Data Types: `single` | `double`

Degrees of freedom for the t copula, specified as a positive integer value.

Data Types: `single` | `double`

Bivariate Archimedean copula family, specified as one of the following.

 `'Clayton'` Clayton copula `'Frank'` Frank copula `'Gumbel'` Gumbel copula

Bivariate Archimedean copula parameter, specified as a scalar value. Permitted values for `alpha` depend on the specified copula family.

Copula FamilyPermitted Alpha Values
`'Clayton'`[0,∞)
`'Frank'`(-∞,∞)
`'Gumbel'`[1,∞)

Data Types: `single` | `double`

### Name-Value Arguments

Specify optional pairs of arguments as `Name1=Value1,...,NameN=ValueN`, where `Name` is the argument name and `Value` is the corresponding value. Name-value arguments must appear after other arguments, but the order of the pairs does not matter.

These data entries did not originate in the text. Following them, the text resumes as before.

(* ===== verification/Ancestry.v ===== *)
(** * Directories and their namespaces (internal/respproxy/ancestry.go, projcache.go)

    The proxy's view of the tree: the parent of every directory it knows, a
    bounded cache of file parents, a memo of directory locations with a
    generation, and the tombstones that order cache fills against commits.
    Operations are state-passing over [ancestry]; [side] answers the side
    reads.  The counters kept for statistics are left out. *)

From S2P Require Import Prelude GoLib Resp Classify Policy Guard GuardCheck TxnUnit.

(** ** Locations (projcache.go) *)
Inductive nsKind : Type := nsUnknown | nsRoot | nsProject | nsTrash | nsDerivatives.
#[export] Instance nsKind_eq_dec : EqDecision nsKind.
Proof. solve_decision. Defined.

Record location : Type := mkLoc { l_kind : nsKind; l_proj : Z; l_depth : Z; l_dir : Z }.
#[export] Instance location_eq_dec : EqDecision location.
Proof. solve_decision. Defined.

Definition trashLoc : location := mkLoc nsTrash 0 (-1) 0.

Record memoEnt : Type := mkMemo { m_loc : location; m_gen : Z }.

Definition memoMax : Z := 2 * 2^20.

Record projCache : Type := mkCache { gen : Z; m : gmap Z memoEnt }.
Definition newProjCache : projCache := mkCache 0 ∅.
Definition generation (c : projCache) : Z := gen c.
Definition memo_get (c : projCache) (dir : Z) : option location :=
  match m c !! dir with
  | Some e => if m_gen e =? gen c then Some (m_loc e) else None
  | None => None
  end.
Definition memo_put (c : projCache) (dir : Z) (loc : location) (g : Z) : projCache :=
  if negb (g =? gen c) then c
  else
    let m0 := if memoMax <=? Z.of_nat (size (m c)) then ∅ else m c in
    mkCache (gen c) (<[dir := mkMemo loc g]> m0).
Definition bump (c : projCache) : projCache := mkCache (u64 (gen c + 1)) ∅.

(** ** The file cache *)
Record fileLRU : Type := mkLRU { cap : Z; cur : gmap Z Z; old : gmap Z Z }.
Definition newFileLRU (capacity : Z) : fileLRU := mkLRU (if capacity <? 2 then 2 else capacity) ∅ ∅.
Definition putLocked (l : fileLRU) (n p : Z) : fileLRU :=
  if Z.quot (cap l) 2 <=? Z.of_nat (size (cur l)) then mkLRU (cap l) {[n := p]} (cur l)
  else mkLRU (cap l) (<[n := p]> (cur l)) (old l).
Definition lru_get (l : fileLRU) (n : Z) : option Z * fileLRU :=
  match cur l !! n with
  | Some p => (Some p, l)
  | None => match old l !! n with
            | Some p => (Some p, putLocked l n p)
            | None => (None, l)
            end
  end.
Definition lru_del (n : Z) (l : fileLRU) : fileLRU := mkLRU (cap l) (delete n (cur l)) (delete n (old l)).
Definition lru_len (l : fileLRU) : Z := Z.of_nat (size (cur l)) + Z.of_nat (size (old l)).

(** ** Tombstones *)
Record tombstones : Type := mkTomb { seq : Z; floor : Z; tm : gmap Z Z }.
Definition tombMax : Z := 2^18.
Definition tomb_now (t : tombstones) : Z := seq t.
Definition kill (ns : list Z) (t : tombstones) : tombstones :=
  match ns with
  | [] => t
  | _ =>
      let s := u64 (seq t + 1) in
      let drop := tombMax <? Z.of_nat (size (tm t)) + Z.of_nat (length ns) in
      mkTomb s (if drop then s else floor t) (foldl (fun m n => <[n := s]> m) (if drop then ∅ else tm t) ns)
  end.
Definition fresh (t : tombstones) (n start : Z) : bool :=
  if start <? floor t then false else default 0 (tm t !! n) <=? start.

(** ** The state *)
Definition rootIno : Z := 1.

Record ancestry : Type := mkAnc {
  db : Z; depth : Z;
  dirParent : gmap Z Z;
  names : gmap Z string;
  jmDir : Z; derivRoot : Z;
  files : fileLRU;
  memo : projCache;
  tomb : tombstones;
}.
Definition newAncestry (d dep fileCap : Z) : ancestry :=
  mkAnc d (if dep <? 1 then 2 else dep) {[rootIno := rootIno]} {[rootIno := "/"]} 0 0
    (newFileLRU fileCap) newProjCache (mkTomb 0 0 ∅).
Definition set_dirParent (x : gmap Z Z) (a : ancestry) : ancestry :=
  mkAnc (db a) (depth a) x (names a) (jmDir a) (derivRoot a) (files a) (memo a) (tomb a).
Definition set_files (x : fileLRU) (a : ancestry) : ancestry :=
  mkAnc (db a) (depth a) (dirParent a) (names a) (jmDir a) (derivRoot a) x (memo a) (tomb a).
Definition set_memo (x : projCache) (a : ancestry) : ancestry :=
  mkAnc (db a) (depth a) (dirParent a) (names a) (jmDir a) (derivRoot a) (files a) x (tomb a).
Definition set_tomb (x : tombstones) (a : ancestry) : ancestry :=
  mkAnc (db a) (depth a) (dirParent a) (names a) (jmDir a) (derivRoot a) (files a) (memo a) x.
Definition set_names (x : gmap Z string) (a : ancestry) : ancestry :=
  mkAnc (db a) (depth a) (dirParent a) x (jmDir a) (derivRoot a) (files a) (memo a) (tomb a).
Definition set_jmDir (x : Z) (a : ancestry) : ancestry :=
  mkAnc (db a) (depth a) (dirParent a) (names a) x (derivRoot a) (files a) (memo a) (tomb a).
Definition set_derivRoot (x : Z) (a : ancestry) : ancestry :=
  mkAnc (db a) (depth a) (dirParent a) (names a) (jmDir a) x (files a) (memo a) (tomb a).

Definition cacheDir (d parent start : Z) (a : ancestry) : ancestry :=
  if fresh (tomb a) d start && negb (bool_decide (is_Some (dirParent a !! d)))
  then set_dirParent (<[d := parent]> (dirParent a)) a else a.
Definition cacheFile (n parent start : Z) (a : ancestry) : ancestry :=
  if fresh (tomb a) n start then set_files (putLocked (files a) n parent) a else a.

Definition isDerivRoot (a : ancestry) (d : Z) : bool := negb (derivRoot a =? 0) && (d =? derivRoot a).
Definition projectLoc (a : ancestry) (root dep : Z) : location :=
  mkLoc (if isDerivRoot a root then nsDerivatives else nsProject) root dep 0.
Definition label (a : ancestry) (root : Z) : string := default "" (names a !! root).

Record placement : Type := mkPlacement { p_exists : bool; p_isDir : bool; p_parent : Z; p_parents : list Z }.
Definition noPlacement : placement := mkPlacement false false 0 [].

Section ops.
Context (side : sideDoer).
Abbreviation M := (SM ancestry ioerr).

(** A reply of the side pool, errors included. *)
Definition side_reply (d : Z) (args : list string) : result ioerr Value :=
  v ← side d args;
  if bool_decide (is_Some (ValueErr v)) then Err IOErr else Ok v.

(** GET i<n>; [None]: the key does not exist. *)
Definition getAttr (a : ancestry) (n : Z) : result ioerr (option attrInfo) :=
  v ← side_reply (db a) ["GET"; "i" +:+ FormatUint n];
  if VNull v then Ok None
  else match parseAttr (VStr v) with Some ai => Ok (Some ai) | None => Err IOErr end.

(** HGETALL p<n>: the parents with a positive link count. *)
Definition linkParents (a : ancestry) (n : Z) : result ioerr (list Z) :=
  v ← side_reply (db a) ["HGETALL"; "p" +:+ FormatUint n];
  let out := omap (M := list) (fun fc =>
    p ← digits (VStr (fst fc)); if 0 <? fst (ParseInt (VStr (snd fc))) then Some p else None) (pairs (VElems v)) in
  match out with [] => Err IOErr | _ => Ok out end.

(** HGET d<dir> name; [None]: no such entry. *)
Definition entryAt (a : ancestry) (dir : Z) (name : string) : result ioerr (option (Z * Z)) :=
  v ← side_reply (db a) ["HGET"; "d" +:+ FormatUint dir; name];
  if VNull v then Ok None
  else match entryInode (VStr v), entryType (VStr v) with
       | Some ino, Some typ => Ok (Some (ino, typ))
       | _, _ => Err IOErr
       end.

Definition parentOfDir (d : Z) : M Z :=
  a ← sm_get;
  match dirParent a !! d with
  | Some p => mret p
  | None =>
      let start := tomb_now (tomb a) in
      ai ← sm_lift (getAttr a d);
      match ai with
      | Some ai =>
          if negb (a_typ ai =? typeDir) || (a_parent ai =? 0) then sm_err IOErr
          else sm_modify (cacheDir d (a_parent ai) start) ≫= fun _ => mret (a_parent ai)
      | None => sm_err IOErr
      end
  end.

(** The walk to the root, at most [k] parents up; [chain] is most recent first.
    [None]: the walk left through the trash. *)
Fixpoint walkUp (k : nat) (c : Z) (chain : list Z) : M (option (list Z)) :=
  if c =? rootIno then mret (Some chain)
  else match k with
       | O => sm_err IOErr
       | Datatypes.S k' =>
           p ← parentOfDir c;
           if isTrashIno p then mret None else walkUp k' p (p :: chain)
       end.

Definition maxWalk : nat := Z.to_nat 4096.

Definition putMemo (d : Z) (loc : location) (g : Z) (a : ancestry) : ancestry := set_memo (memo_put (memo a) d loc g) a.

(** Memoise the part of the chain at and below the project root. *)
Definition memoChain (root dep g : Z) (below : list Z) (a : ancestry) : ancestry :=
  foldl (fun a '(i, d) => putMemo d (projectLoc a root (dep - Z.of_nat i)) g a) a (imap pair below).

Definition resolveDir (d : Z) : M location :=
  if isTrashIno d then mret trashLoc
  else if d =? rootIno then mret (mkLoc nsRoot 0 0 rootIno)
  else
    a ← sm_get;
    match memo_get (memo a) d with
    | Some loc => mret loc
    | None =>
        let g := generation (memo a) in
        up ← walkUp maxWalk d [d];
        match up with
        | None => sm_modify (putMemo d trashLoc g) ≫= fun _ => mret trashLoc
        | Some chain =>
            a ← sm_get;
            let dep := Z.of_nat (length chain) - 1 in
            if dep <? depth a then
              let loc := mkLoc nsRoot 0 dep d in
              sm_modify (putMemo d loc g) ≫= fun _ => mret loc
            else
              let root := default 0 (chain !! Z.to_nat (depth a)) in
              sm_modify (memoChain root dep g (take (Z.to_nat (dep - depth a + 1)) (rev chain))) ≫= fun _ =>
              mret (projectLoc a root dep)
        end
    end.

Definition childLocP (dir child : Z) (isDir placed : bool) : M location :=
  lp ← resolveDir dir;
  a ← sm_get;
  match l_kind lp with
  | nsRoot =>
      if isDir && (l_depth lp =? depth a - 1) && negb placed then mret (projectLoc a child (l_depth lp + 1))
      else mret (mkLoc nsRoot 0 (l_depth lp + 1) dir)
  | nsProject | nsDerivatives => mret (mkLoc (l_kind lp) (l_proj lp) (l_depth lp + 1) (l_dir lp))
  | _ => mret lp
  end.

Definition childLoc (dir child : Z) (isDir : bool) : M location := childLocP dir child isDir false.

Definition placementOf (n : Z) : M placement :=
  if n =? rootIno then mret (mkPlacement true true rootIno [])
  else
    a ← sm_get;
    match dirParent a !! n with
    | Some dp => mret (mkPlacement true true dp [dp])
    | None =>
        let '(hit, fs) := lru_get (files a) n in
        sm_modify (set_files fs) ≫= fun _ =>
        match hit with
        | Some p => mret (mkPlacement true false p [p])
        | None =>
            let start := tomb_now (tomb a) in
            ai ← sm_lift (getAttr a n);
            match ai with
            | None => mret noPlacement
            | Some ai =>
                let isDir := a_typ ai =? typeDir in
                if a_parent ai =? 0 then
                  ps ← sm_lift (linkParents a n);
                  mret (mkPlacement true isDir 0 ps)
                else if isDir then
                  sm_modify (cacheDir n (a_parent ai) start) ≫= fun _ => mret (mkPlacement true true (a_parent ai) [a_parent ai])
                else
                  (if isTrashIno (a_parent ai) then mret tt else sm_modify (cacheFile n (a_parent ai) start)) ≫= fun _ =>
                  mret (mkPlacement true false (a_parent ai) [a_parent ai])
            end
        end
    end.

Fixpoint mmap {S E A B} (f : A -> SM S E B) (l : list A) : SM S E (list B) :=
  match l with
  | [] => mret []
  | x :: l' => y ← f x; ys ← mmap f l'; mret (y :: ys)
  end.

Definition locsOf (n : Z) (pl : placement) : M (list location) :=
  mmap (fun p => if isTrashIno p then mret trashLoc
                 else if p_isDir pl then resolveDir n else childLoc p n false) (p_parents pl).

Definition resolveInode (n : Z) : M (list location) :=
  pl ← placementOf n;
  if p_exists pl then locsOf n pl else sm_err IOErr.
End ops.

(** ** Learning *)
Definition learnEdge (acc : ancestry * bool) (e : unitEdge) : ancestry * bool :=
  let '(a, changed) := acc in
  if negb (e_isDir e) then acc
  else
    let a := set_dirParent (<[e_child e := e_parent e]> (dirParent a)) a in
    if (e_name e =s "") || isTrashIno (e_parent e) then (a, changed)
    else
      let a :=
        if e_parent e =? rootIno then
          let a := set_names (<[e_child e := "/" +:+ e_name e]> (names a)) a in
          if e_name e =s ".juicemount" then set_jmDir (e_child e) a else a
        else if negb (label a (e_parent e) =s "") && bool_decide (dirParent a !! e_parent e = Some rootIno) && (2 <=? depth a) then
          set_names (<[e_child e := label a (e_parent e) +:+ "/" +:+ e_name e]> (names a)) a
        else a in
      if negb (jmDir a =? 0) && (e_parent e =? jmDir a) && (e_name e =s "derivatives") && negb (derivRoot a =? e_child e)
      then (set_derivRoot (e_child e) a, true) else (a, changed).

Definition killTouched (f : unitFacts) (a : ancestry) : ancestry :=
  let a := set_tomb (kill (ftouched f) (tomb a)) a in
  set_files (foldl (fun l n => lru_del n l) (files a) (ftouched f)) a.

Definition learnCommitted (f : unitFacts) (a : ancestry) : ancestry :=
  let '(a, derivChanged) := foldl learnEdge (killTouched f a, false) (edges f) in
  if topology f || derivChanged then set_memo (bump (memo a)) a else a.

Definition forget (f : unitFacts) (a : ancestry) : ancestry :=
  let a := killTouched f a in
  let a := set_dirParent (foldl (fun m n => if n =? rootIno then m else delete n m) (dirParent a) (ftouched f)) a in
  set_memo (bump (memo a)) a.

Definition learnBootstrap (es : list unitEdge) (a : ancestry) : ancestry :=
  learnCommitted (mkFacts [] es [] ∅ ∅ ∅ "" [] [] [] false [] []) a.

Before R2021a, use commas to separate each name and value, and enclose `Name` in quotes.

Example: `'type','Spearman'` computes Spearman’s rank correlation.

Type of rank correlation, specified as the comma-separated pair consisting of `'type'` and one of the following.

• `'Kendall'` — Compute Kendall’s tau.

• `'Spearman'` — Compute Spearman’s rho (rank correlation).

`copulastat` uses an approximation to Spearman’s rank correlation for copula families that do not have an existing analytic formula. The approximation is based on a smooth fit to values computed at discrete values of the copula parameters. For a t copula, the approximation is accurate for degrees of freedom larger than 0.05.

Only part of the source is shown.